Postby GuyllFyre » Thu Mar 13, 2014 7:28 pm

I've happily read through all of your thread so far and have some questions.

You have a dust collection system but why not a hood on the CNC?
I've seen you following the router with a shop vac multiple times now. I would think rigging a dust collection setup would be pretty important.

I see you using clamps on your table to hold materials but have a vacuum bag for final assembly.
Is there a reason you don't have a vacuum table set up for the CNC?

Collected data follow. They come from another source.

Lemma advance_cursors c a seq db n db' :
  wf db → advance_member_read_cursor c a seq db = Ok (n, db') →
  cursors_committed db → cursors_committed db'.
Proof.
  intros Hwf [Hseq (m & Hm & Hc & Ha & -> & ->)]%advance_ok HI; [|done].
  intros m' (m0 & -> & Hm0)%list_elem_of_fmap. destruct (_ && _) eqn:Hkey; [|exact (HI m0 Hm0)].
  bool_facts. cbn. replace (cm_channel_id m0) with c by done.
  destruct (Z.max_spec (cm_read_through_seq m) seq) as [[_ ->]|[_ ->]].
  - destruct Hseq as [->|[_ Hcs]]; [by left|by right].
  - destruct (HI m Hm) as [->|Hcom]; [by left|right]. rewrite Hc in Hcom. exact Hcom.
Qed.

#[local] Hint Resolve insert_message_cursors insert_member_cursors add_member_cursors : preserve.

Lemma transition_cursors operator db db' :
  wf db → transition sha256_hex operator db db' → cursors_committed db → cursors_committed db'.
Proof.
  intros Hwf Ht. destruct Ht; try (by eapply advance_cursors). all: by_run; preserves_tac.
  all: by apply preserves_update.
Qed.

(** A read cursor always names a committed message of its channel, or is 0. *)
Theorem read_cursor_committed db m :
  reachable sha256_hex db → m ∈ db.(channel_members) →
  cm_read_through_seq m = 0
  ∨ ∃ msg, msg ∈ db.(messages) ∧ m_channel_id msg = cm_channel_id m
           ∧ m_seq msg = cm_read_through_seq m.
Proof.
  intros Hr. enough (wf db ∧ cursors_committed db) as [_ HI] by apply HI. revert Hr.
  apply (reaches_invariant sha256_hex (λ db, wf db ∧ cursors_committed db)).
  - intros op d d' Ht [Hwf HI]. split; [by eapply transition_safe|].
    by eapply transition_cursors.
  - split; [apply wf_empty|by intros ? ?%not_elem_of_nil].
Qed.

(** Advancing a read cursor sets it to the larger of the stored and the given
    position, returns it, and changes nothing else; the given position is 0 or a
    committed message of the channel. *)
Theorem advance_read_cursor_max c a seq db n db' :
  reachable sha256_hex db → advance_member_read_cursor c a seq db = Ok (n, db') →
  (seq = 0 ∨ 0 < seq ∧ committed c seq db)
  ∧ ∃ m, m ∈ db.(channel_members) ∧ cm_channel_id m = c ∧ cm_agent_id m = a
    ∧ n = Z.max (cm_read_through_seq m) seq
    ∧ db' = set_channel_members
              (map (λ m', if (cm_channel_id m' ==? c) && (cm_agent_id m' ==? a)
                          then set_read_through n m' else m') db.(channel_members)) db.
Proof. intros Hr. apply advance_ok. by eapply reachable_wf. Qed.
End cursors.

(** ** The theorems at concrete states *)

Definition stream_member (id : string) : CreateChannelMember :=
  {| ccm_agent_id := id; ccm_delivery_mode := MembershipDeliveryMode.StreamOnly |}.
Definition op_direct : M (Channel * bool) :=
  open_direct_pair [inbox_member "B"; stream_member "A"] "D" "n" 5.
Definition db_direct : Db := Eval vm_compute in exec op_direct db_fleet.
Definition db_direct_asked : Db := Eval vm_compute in exec op_ask db_direct.

Lemma direct_pair_opened_once_witness :
  ∃ ch, op_direct db_fleet = Ok ((ch, true), db_direct)
    ∧ open_direct_pair [stream_member "A"; inbox_member "B"] "E" "other" 50 db_direct_asked
      = Ok ((ch, false), db_direct_asked).
Proof.
  eexists. split; [vm_compute; reflexivity|].
  eapply (direct_pair_opened_once plain_sha256 (inbox_member "B") (stream_member "A") "D" "n" 5
            db_fleet _ true db_direct).
  - exact reachable_fleet.
  - vm_compute. reflexivity.
  - apply (run_once op_ask false); [intros; by eapply t_append|done|done].
Defined.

The router motor looks a LOT like my basic Porter Cable motor I have for my fixed and plunge base.
Is yours the standard 120V motor or the 3hp 240V one?

I noticed you are holding the router in place with gear clamps. These tend to slip and break horribly.
My experiences with these on high-pressure turbos means joints that pop apart with no warning as the gear assembly stresses, loosens, and strips.
I've gone to t-bolt clamps but in the instance of the router motor, I would wonder why you haven't use steel strap formed to make a clamp of the right size with a nice grade 10 bolt and locking nut to secure it.
It would definitely cut down on any deflection due to the "springyness" of the gear clamp.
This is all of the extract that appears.